ML models exploiting clinical data are hence attractive in this context. However, such studies also have their challenges, e.g., the scarcity of suitable datasets and the need for substantial curation before these datasets can be used for this purpose. For instance, a patient tumor's molecular features are likely to be altered upon drug treatment.[ 50 , 51 ] Therefore, as these are unlikely to represent the pretreatment molecular features of the tumor faithfully, one aim of curation is to discard tumors that were profiled after the drug is administered (otherwise, these noisy data instances could degrade model performance). Following such curation, Ding et al. built binary classifiers for six drug‐cancer type binomials,[ 52 ] each exploiting four molecular profiles: copy number alteration, DNA methylation, mRNA, and microRNA (miRNA). An elastic net with bootstrapping was used for each profile to select the most predictive molecular features, and a final ensemble classifier was built based on these features. Using fivefold cross‐validation (CV) predictions of drug treatment response, the area under the curve (AUC) of the receiver operating characteristic (ROC), hereafter AUC for short, was above random‐guess level in 4 of the 6 binomials in at least one of the considered profiles. In Bomane et al.,[ 53 ] our lab focused on a single drug‐cancer type binomial, paclitaxel‐BC, but expanded the analysis to 6 profiles and 10 ML algorithms. Interestingly, miRNA and DNA methylation profiles were revealed to be highly predictive for this binomial. However, the latter only occurred with two algorithms: classification and regression tree (CART) and, to a lesser extent, extreme gradient boosting (XGBoost) integrated with feature selection. Overall, there are still few studies on the application of ML to predict drug treatment response, in part due to the scarcity of suitable clinical samples for a given drug‐cancer type binomial, although its application to predict other patient outcomes requiring less curation has received more attention (e.g., prognosis).[ 54 ]
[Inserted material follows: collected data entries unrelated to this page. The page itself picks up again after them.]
(* ===== verification/Remote.v ===== *)
(** * The remote worker: [worker/server.go], [worker/auth.go], [cli/worker.go]

    The client's side of the worker service, and the command that runs it. A call carries the client's token; it
    is delivered, or dropped on the way, or its answer is lost. Messages are values:
    the JSON codec carries every field of them. *)

From S2P Require Import Prelude GoStrings GoText Flags Net Ingest Replay Impact Plan Validate Jobs JobStore Evidence GitRev Cli CliPrint Worker.
Import jobs worker.

Module remote.

#[global] Instance JobErr_eq_dec : EqDecision JobErr.
Proof. solve_decision. Defined.

(** ** Calls *)

Inductive Delivery :=
| Delivered
| Dropped (err : string)
| Lost (err : string).

Inductive RpcErr :=
| RCode (c : Code)
| RConn (err : string).

Definition code_result {A} (r : result Code A) : result RpcErr A :=
  match r with Ok a => Ok a | Err c => Err (RCode c) end.

Definition invoke {S A} (d : Delivery) (handler : S → result Code A * S) (s : S) : result RpcErr A * S :=
  match d with
  | Delivered => let '(r, s) := handler s in (code_result r, s)
  | Dropped err => (Err (RConn err), s)
  | Lost err => let '(_, s) := handler s in (Err (RConn err), s)
  end.

(** One call: its delivery, and the context, the clock and the random source of the
    server while it handles it. *)
Record CallEnv := MkCallEnv {
  Ce_net : Delivery;
  Ce_ctx : option string;
  Ce_now : Z;
  Ce_rand : N;
}.

(** [Dial]: the authorization that goes with every call. *)
Definition Dial (addr token : string) : result string (option string) :=
  if addr == "" then Err "worker: grpc addr required"
  else Ok (if token != "" then Some ("Bearer " +:+ token) else None).

(** The calls of a round; [Rm_execute] is the execution. *)
Record RemoteEnv := MkRemoteEnv {
  Rm_lease : CallEnv;
  Rm_beats : list CallEnv;
  Rm_execute : ExecEnv;
  Rm_commit : CallEnv;
}.

Inductive RemoteErr :=
| RNoReady
| RRpc (e : RpcErr).

Section calls.
  Context `{GoNet, GoJSON, GoSHA, action.ActionJSON} {S : Type} `{Store S}.
  Context (token : string) (auth : option string).

(** [tokenInterceptor] *)
Definition intercepted {T A} (handler : T → result Code A * T) (s : T) : result Code A * T :=
  if authorized token auth then handler s else (Err Unauthenticated, s).

Definition ClientLeaseSlots (c : CallEnv) (workerID : string) (slots : Z) (jobID : string) (store : option S)
    : result RpcErr LeaseReply * option S :=
  invoke (Ce_net c)
    (intercepted (grpc_Lease (Ce_ctx c) (Ce_rand c) (Ce_now c) (MkLeaseRequest workerID slots jobID))) store.

Definition ClientLease (c : CallEnv) (workerID : string) (store : option S)
    : result RpcErr LeaseReply * option S :=
  ClientLeaseSlots c workerID DefaultSlots "" store.

Definition ClientHeartbeat (c : CallEnv) (workerID taskID attempt : string) (store : option S)
    : result RpcErr () * option S :=
  invoke (Ce_net c) (intercepted (grpc_Heartbeat (Ce_ctx c) (Ce_now c) taskID attempt workerID)) store.

Definition ClientCommit (c : CallEnv) (taskID attempt : string) (res : plan.StepResult) (fail : string)
    (store : option S) : result RpcErr Task * option S :=
  invoke (Ce_net c) (intercepted (grpc_Commit (Ce_ctx c) taskID attempt res fail)) store.

Definition beats (workerID : string) (l : Lease) (cs : list CallEnv) (store : option S) : option S :=
  foldl (λ s c, (ClientHeartbeat c workerID (T_ID (L_Task l)) (L_Attempt l) s).2) store cs.

(** What is committed: after an error, what the task had before, as incomplete. *)
Definition remote_commit_of (l : Lease) (r : result WorkerErr plan.StepResult) : plan.StepResult * string :=
  match r with
  | Ok res => (res, "")
  | Err e =>
      let old := T_Result (L_Task l) in
      (plan.MkStepResult (T_PlanID (L_Task l)) (T_Kind (L_Task l)) "incomplete" (plan.SR_Notes old)
         (plan.SR_Latency old) (plan.SR_Steps old), worker_err_text e)
  end.

Definition RemoteOnceSlots (e : RemoteEnv) (workerID : string) (slots : Z) (jobID : string)
    (cache : option action.Cache) (store : option S) : result RemoteErr () * option action.Cache * option S :=
  match ClientLeaseSlots (Rm_lease e) workerID slots jobID store with
  | (Err err, store) => (Err (RRpc err), cache, store)
  | (Ok LeaseEmpty, store) => (Err RNoReady, cache, store)
  | (Ok (LeaseOf job task attempt n), store) =>
      let l := MkLease job task n 0 attempt in
      let store := beats workerID l (Rm_beats e) store in
      let '(r, cache) := ExecuteWith (Rm_execute e) l cache in
      let '(res, fail) := remote_commit_of l r in
      match ClientCommit (Rm_commit e) (T_ID task) attempt res fail store with
      | (Err err, store) => (Err (RRpc err), cache, store)
      | (Ok _, store) => (Ok tt, cache, store)
      end
  end.
Definition RemoteOnce (e : RemoteEnv) (workerID : string) (cache : option action.Cache) (store : option S)
    : result RemoteErr () * option action.Cache * option S :=
  RemoteOnceSlots e workerID DefaultSlots "" cache store.

(** ** A round over any store *)

Section correct.
  Context `{!LeaseStore S}.

(** The lease as the client sees it: without the fence. *)
Definition seen (l : Lease) : Lease := MkLease (L_Job l) (L_Task l) (L_N l) 0 (L_Attempt l).

Lemma grpc_Lease_inv ctx v now req (s : S) r st :
  grpc_Lease ctx v now req (Some s) = (r, st) →
  ∃ res s', Store_Lease ctx v (MkWorker (Lr_WorkerID req) (Lr_Slots req) (Lr_JobID req)) now s = (res, s') ∧
    st = Some s' ∧
    match res with
    | Ok l => r = Ok (LeaseOf (L_Job l) (L_Task l) (L_Attempt l) (L_N l))
    | Err err =>
        r = if bool_decide (err = ErrNoReady) || bool_decide (err = ErrCapacity) then Ok LeaseEmpty
            else Err (if bool_decide (err = ErrInvalidID) then InvalidArgument else Internal)
    end.
Proof.
  unfold grpc_Lease. destruct (Store_Lease _ _ _ _ s) as [[l|err] s'] eqn:E.
  - intros [= <- <-]. eauto.
  - destruct err; intros [= <- <-]; eexists _, s'; split_and!; done.
Qed.

Lemma grpc_Heartbeat_inv ctx now tid attempt wid (s : S) r st :
  grpc_Heartbeat ctx now tid attempt wid (Some s) = (r, st) →
  ∃ res s', Store_Heartbeat ctx tid attempt wid now s = (res, s') ∧ st = Some s'.
Proof.
  unfold grpc_Heartbeat. destruct (Store_Heartbeat _ _ _ _ _ s) as [[u|err] s'] eqn:E; [|destruct err];
    intros [= _ <-]; eauto.
Qed.

Lemma beats_holds wid l cs (s : S) :
  good s → holds s l → ∃ s', beats wid l cs (Some s) = Some s' ∧ good s' ∧ holds s' l.
Proof using All.
  unfold beats. revert s. induction cs as [|c cs IH]; intros s Hg Hh; [by exists s|]. cbn [foldl].
  assert (∃ s1, (ClientHeartbeat c wid (T_ID (L_Task l)) (L_Attempt l) (Some s)).2 = Some s1 ∧ good s1 ∧ holds s1 l)
    as (s1 & -> & Hg1 & Hh1); [|by apply IH].
  assert (∃ r s1, intercepted (grpc_Heartbeat (Ce_ctx c) (Ce_now c) (T_ID (L_Task l)) (L_Attempt l) wid) (Some s)
            = (r, Some s1) ∧ good s1 ∧ holds s1 l) as (r & s1 & Hs1 & ? & ?).
  { unfold intercepted. destruct (authorized token auth); [|by eexists _, s].
    destruct (grpc_Heartbeat _ _ _ _ _ _) as [r st] eqn:E.
    apply grpc_Heartbeat_inv in E as (res & s1 & E & ->).
    destruct (beat_holds _ _ _ _ _ _ _ _ l Hg E) as [??]. eauto 10. }
  unfold ClientHeartbeat, invoke. rewrite Hs1. destruct (Ce_net c); simpl; eauto.
Qed.

Lemma remote_verdict e l cache r cache' :
  ExecuteWith e l cache = (r, cache') →
  plan.SR_Verdict (remote_commit_of l r).1 ≠ "pass" ∧ plan.SR_Verdict (remote_commit_of l r).1 ≠ "validated".
Proof. intros He. destruct r; [by apply ExecuteWith_verdict in He|done]. Qed.

(** The task stored by a commit of the outcome [out] of an execution of [l]. *)
Record committed (s : S) (l : Lease) (out : result WorkerErr plan.StepResult) (t : Task) : Prop := {
  co_stored : has_task s t;
  co_id : T_ID t = T_ID (L_Task l);
  co_result : T_Result t = (remote_commit_of (seen l) out).1;
  co_err : T_Err t = (remote_commit_of (seen l) out).2;
  co_state : T_State t = (if T_Err t == "" then StateSucceeded else StateFailed);
}.

(** How a round ends, with its answer, and what it leaves in the store. *)
Inductive round_end (e : RemoteEnv) (w : Worker) (cache cache' : option action.Cache) (s : S)
  : result RemoteErr () → S → Prop :=
(** the server does not accept the token: nothing happens *)
| re_token err : authorized token auth = false → round_end e w cache cache' s (Err err) s
(** the call for a lease does not arrive: nothing happens *)
| re_dropped err :
    Ce_net (Rm_lease e) = Dropped err → round_end e w cache cache' s (Err (RRpc (RConn err))) s
(** its answer is lost: the lease may have been given, and nothing is committed *)
| re_lost err res s1 :
    Ce_net (Rm_lease e) = Lost err →
    Store_Lease (Ce_ctx (Rm_lease e)) (Ce_rand (Rm_lease e)) w (Ce_now (Rm_lease e)) s = (res, s1) →
    round_end e w cache cache' s (Err (RRpc (RConn err))) s1
(** there is no lease: nothing is committed *)
| re_none err err' s1 :
    Ce_net (Rm_lease e) = Delivered →
    Store_Lease (Ce_ctx (Rm_lease e)) (Ce_rand (Rm_lease e)) w (Ce_now (Rm_lease e)) s = (Err err', s1) →
    round_end e w cache cache' s (Err err) s1
(** the outcome of the execution is committed, unless the call for it does not arrive;
    the round succeeds when the answer arrives *)
| re_commit l s1 s2 out t s3 :
    Ce_net (Rm_lease e) = Delivered →
    Store_Lease (Ce_ctx (Rm_lease e)) (Ce_rand (Rm_lease e)) w (Ce_now (Rm_lease e)) s = (Ok l, s1) →
    beats (W_ID w) l (Rm_beats e) (Some s1) = Some s2 → holds s2 l →
    ExecuteWith (Rm_execute e) (seen l) cache = (out, cache') →
    Store_Commit None (T_ID (L_Task l)) (L_Attempt l) (remote_commit_of (seen l) out).1
      (remote_commit_of (seen l) out).2 s2 = (Ok t, s3) →
    committed s3 l out t →
    round_end e w cache cache' s
      (match Ce_net (Rm_commit e) with
       | Delivered => Ok tt | Dropped err | Lost err => Err (RRpc (RConn err)) end)
      (match Ce_net (Rm_commit e) with Dropped _ => s2 | Delivered | Lost _ => s3 end).

Lemma ClientCommit_held c l out (s : S) :
  authorized token auth = true → Ce_ctx c = None → good s → holds s l →
  (∃ e cache cache', ExecuteWith e (seen l) cache = (out, cache')) →
  ∃ t s3, Store_Commit None (T_ID (L_Task l)) (L_Attempt l) (remote_commit_of (seen l) out).1
            (remote_commit_of (seen l) out).2 s = (Ok t, s3) ∧ good s3 ∧ committed s3 l out t ∧
    ClientCommit c (T_ID (L_Task l)) (L_Attempt l) (remote_commit_of (seen l) out).1
      (remote_commit_of (seen l) out).2 (Some s) =
      (match Ce_net c with Delivered => Ok t | Dropped err | Lost err => Err (RConn err) end,
       Some (match Ce_net c with Dropped _ => s | Delivered | Lost _ => s3 end)).
Proof using All.
  intros Ha Hc Hg Hh (e & cache & cache' & He). destruct (remote_verdict _ _ _ _ _ He) as [Hv1 Hv2].
  destruct (commit_held s l _ (remote_commit_of (seen l) out).2 Hg Hh Hv1 Hv2)
    as (t & s3 & Hs & Hg3 & Ht & Hid & Hres & Hf & Hst).
  exists t, s3. split; [done|]. split; [done|]. split; [by split; rewrite ?Hf|].
  unfold ClientCommit, invoke, intercepted. rewrite Ha. unfold grpc_Commit. rewrite Hc, Hs.
  by destruct (Ce_net c).
Qed.

End correct.
End calls.

(** A token without space at its ends opens the service that wants it. *)
Lemma token_opens `{GoSHA} addr token auth :
  TrimSpace token = token → Dial addr token = Ok auth → authorized token auth = true.
Proof.
  unfold Dial, authorized. intros Ht. case_bool_decide; [done|]. intros [= <-].
  case_bool_decide as Hn; cbn [negb]; [done|]. rewrite TrimPrefix_app, Ht. by apply bool_decide_eq_true_2.
Qed.

(** ** [RunWorker] *)

(** One turn of the loop: the context's error when it starts, the round, and the
    context's error while it waits for the next one. *)
Record Turn := MkTurn { Tu_ctx : option string; Tu_round : RemoteEnv; Tu_wait : option string }.

Inductive WorkerStop :=
| StopCtx (err : string)
| StopUsage (err : string)
| StopRemote (err : RemoteErr)
| StopDone.

(** No [WorkerStop]: the worker still runs when the turns are over. *)
Record Ran (S : Type) := MkRan {
  Rn_stop : option WorkerStop;
  Rn_out : string;
  Rn_cache : option action.Cache;
  Rn_store : option S;
}.
Arguments MkRan {_}.
Arguments Rn_stop {_}.
Arguments Rn_out {_}.
Arguments Rn_cache {_}.
Arguments Rn_store {_}.

Definition envWorker (environ : list string) : string :=
  let v := TrimSpace (cli.Getenv environ "AQUILA_WORKER_URL") in if v != "" then v else "127.0.0.1:8091".

Definition worker_flags (environ : list string) : gmap string flag.Value :=
  list_to_map
    [("grpc", flag.VString (envWorker environ)); ("id", flag.VString "aquila-worker");
     ("slots", flag.VInt DefaultSlots); ("once", flag.VBool false); ("job", flag.VString "")].

Section worker.
  Context `{GoNet, GoJSON, GoSHA, action.ActionJSON} {S : Type} `{Store S} (token : string).

Fixpoint worker_loop (auth : option string) (id : string) (slots : Z) (jobID : string) (once : bool)
    (turns : list Turn) (out : string) (cache : option action.Cache) (store : option S) : Ran S :=
  match turns with
  | [] => MkRan None out cache store
  | t :: turns =>
      match Tu_ctx t with
      | Some e => MkRan (Some (StopCtx e)) out cache store
      | None =>
          match RemoteOnceSlots token auth (Tu_round t) id slots jobID cache store with
          | (Err RNoReady, cache, store) =>
              if once then MkRan (Some StopDone) (out +:+ print.line "worker   idle") cache store
              else match Tu_wait t with
                   | Some e => MkRan (Some (StopCtx e)) out cache store
                   | None => worker_loop auth id slots jobID once turns out cache store
                   end
          | (Err err, cache, store) => MkRan (Some (StopRemote err)) out cache store
          | (Ok _, cache, store) =>
              let out := out +:+ print.line ("worker   committed  id=" +:+ id) in
              if once then MkRan (Some StopDone) out cache store
              else worker_loop auth id slots jobID once turns out cache store
          end
      end
  end.

Definition RunWorker (environ : list string) (turns : list Turn) (args : list string)
    (cache : option action.Cache) (store : option S) : Ran S :=
  let refuse e := MkRan (Some (StopUsage ("cli: worker: " +:+ e))) "" cache store in
  match flag.Parse (worker_flags environ) args with
  | Err e => refuse e
  | Ok (fs, a :: _) => refuse ("unexpected argument " +:+ Quote a)
  | Ok (fs, []) =>
      let raw := flag.get_string fs "job" in
      match (if TrimSpace raw != "" then ParseID raw else Ok raw) with
      | Err _ => refuse "jobs: invalid job id"
      | Ok jobID =>
          match Dial (flag.get_string fs "grpc") (cli.envToken environ) with
          | Err e => refuse e
          | Ok auth =>
              worker_loop auth (flag.get_string fs "id") (flag.get_int fs "slots") jobID
                (flag.get_bool fs "once") turns "" cache store
          end
      end
  end.

(** With -once the first turn is the last. *)
Lemma worker_once auth id slots jobID t turns cache store :
  let r := worker_loop auth id slots jobID true (t :: turns) "" cache store in
  is_Some (Rn_stop r) ∧
  (Rn_stop r = Some StopDone →
   Rn_store r = (RemoteOnceSlots token auth (Tu_round t) id slots jobID cache store).2).
Proof.
  cbn [worker_loop]. destruct (Tu_ctx t); [done|].
  destruct (RemoteOnceSlots _ _ _ _ _ _ _ _) as [[[u|[|err]] c] st]; done.
Qed.
End worker.
End remote.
To our knowledge, ML is yet to be applied to predict BC patient response to doxorubicin treatments. Here we will evaluate a range of ML algorithms, which generally results in much better prediction than restricting to a single algorithm.[ 24 , 53 ] This is particularly true when considering algorithms that incorporate some form of feature selection to mitigate the impact of high‐dimensionality in the training data. The latter may have the additional advantage of providing interpretable molecular hypotheses for interpatient doxorubicin response variability. Integrating optimal model complexity (OMC) strategies with ML algorithms has resulted in improved predictions with problems spanning a range of drugs and cancer types.[ 24 , 53 , 55 ] Another novel aspect of this study is that we will also investigate for the first time multivariate predictors based on patient response and profiles other than mRNA expression for this drug. The US National Cancer Institute (NCI) Genomic Data Commons (GDC) datasets have been harmonized across different cancer genome programs,[ 56 ] providing a range of clinical drug response data and omics profiles. Thus, the data used in this study were obtained from the GDC repository (https://portal.gdc.cancer.gov). Beyond single‐gene and/or multigene expression predictors with modest performance,[ 15 , 23 ] we considered data from multiple molecular profiles arising from the application of various next‐generation sequencing technologies to patient samples and processed via various GDC workflows with their annotated treatment and biospecimen information. Drug response data of BC patients required the most intensive curation (Figure  1A), as detailed in the Experimental Section. From a total of 64 drugs administered across BC patients, we could identify 96 of these patients (Table S1, Supporting Information) with both molecular profiling of their tumors and annotated responses to a doxorubicin‐containing treatment. Figure 1B presents the scheme of our methodology.

Figure 1.

Figure 1

Schematic representation of the development of supervised learning models to predict patient response to doxorubicin. A) Multiomics datasets, including molecular profiles of patient tumors generated with high‐throughput technologies such as RNA‐Sequencing, miRNA‐Sequencing or DNA methylation array, were retrieved from the NCI GDC data repository. The corresponding biospecimen and clinical datasets were also retrieved from the GDC and curated to retain valid records only. All valid records came from the GDC‐enriched The Cancer Genome Atlas – Breast Invasive Carcinoma (TCGA‐BRCA) project. B) These datasets were subsequently preprocessed and used to build and evaluate a range of supervised learning models by tenfold CV with five repetitions. Because these datasets have high dimensionality, OMC models were also built to identify and retain the most important features.[ 24 , 53 ] 16 binary classification algorithms, 8 algorithms either with or without the OMC strategy, were applied to each of the 8 molecular profiles, resulting in the generated 128 models. Diverse binary classification metrics were used to evaluate the predictive performance of each developed model.

2. Results

Using data from the 96 BC patients (Table S1, Supporting Information), we employed 16 binary classification algorithms to generate and evaluate ML models to predict the responses to doxorubicin of these patients from the molecular profiles of their tumors. Figure 1 summarizes this process, which is fully specified in the Experimental Section. Figure S1 of the Supporting Information shows the high dimensionality of each profile, ranging from the expression of 927 miRNA isoforms (isomiR) to the methylation levels of 450 000 DNA probes.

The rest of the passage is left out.